RRI.CO.ID, Jember - Tidur yang cukup dan berkualitas menjadi bagian penting dalam menjaga kesehatan tubuh. Namun, kesibukan sehari-hari sering membuat waktu tidur berubah-ubah, mulai dari tidur terlalu larut hingga bangun pada jam yang berbeda setiap hari. Kebiasaan tersebut dapat membuat pola tidur menjadi tidak teratur dan tubuh kesulitan mendapatkan waktu istirahat yang optimal.

Dokter Cynthia Dorsey, spesialis tidur dan pengajar di Harvard Medical School, dalam publikasi Harvard Health tahun 2015 menjelaskan bahwa waktu bangun memiliki peran penting dalam mengatur ritme sirkadian atau pola alami tidur dan bangun tubuh. Menjaga waktu bangun tetap konsisten dapat membantu tubuh membangun kembali pola tidur yang lebih teratur.

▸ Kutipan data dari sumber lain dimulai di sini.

(* ===== verification/GeoContainers.v ===== *)
(** * Duplicate detection and packet buffers

    geonet/duplicate_packet_list.cpp, gbc_memory.cpp and packet_buffer.cpp: the bounded
    containers of the router, and lemmas about each. *)

From Stdlib Require Import ZArith Lia.
From stdpp Require Import prelude list.
From S2P Require Import Prelude GeoSerial GeoHeaders.

Open Scope Z_scope.

(** The last [n] elements. *)
Definition lastn {A} (n : nat) (l : list A) : list A := drop (length l - n) l.

Lemma lastn_all {A} n (l : list A) : (length l <= n)%nat -> lastn n l = l.
Proof. intros H. unfold lastn. by replace (length l - n)%nat with 0%nat by lia. Qed.

Lemma length_lastn {A} n (l : list A) : length (lastn n l) = Nat.min n (length l).
Proof. unfold lastn. rewrite length_drop. lia. Qed.

Lemma lastn_app {A} n (l k : list A) :
  (length k <= n)%nat -> lastn n (l ++ k) = lastn (n - length k) l ++ k.
Proof.
  intros H. unfold lastn. rewrite length_app.
  rewrite drop_app_le by lia. do 2 f_equal. lia.
Qed.

Lemma lastn_app_short {A} n (l k : list A) :
  (n <= length k)%nat -> lastn n (l ++ k) = lastn n k.
Proof.
  intros H. unfold lastn. rewrite length_app, drop_app_ge by lia. f_equal. lia.
Qed.

Lemma lastn_suffix {A} n (l : list A) : exists k, l = k ++ lastn n l.
Proof. exists (take (length l - n) l). symmetry. apply take_drop. Qed.

Lemma lastn_lastn {A} n m (l : list A) : (n <= m)%nat -> lastn n (lastn m l) = lastn n l.
Proof.
  intros H. unfold lastn. rewrite length_drop, drop_drop. f_equal. lia.
Qed.

Module DuplicatePacketList.

Record ListElement := mk_ListElement { sequence_number : SequenceNumber; counter_ : Z }.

Bagi orang dewasa, kebutuhan tidur umumnya setidaknya tujuh jam setiap malam. Mayo Clinic dalam panduan yang diperbarui pada 2025 menyebutkan bahwa menjaga waktu tidur dan bangun pada jam yang relatif sama setiap hari, termasuk akhir pekan, dapat membantu memperkuat siklus tidur-bangun tubuh. Kualitas tidur juga perlu diperhatikan, bukan hanya menghitung jumlah jam yang dihabiskan di tempat tidur.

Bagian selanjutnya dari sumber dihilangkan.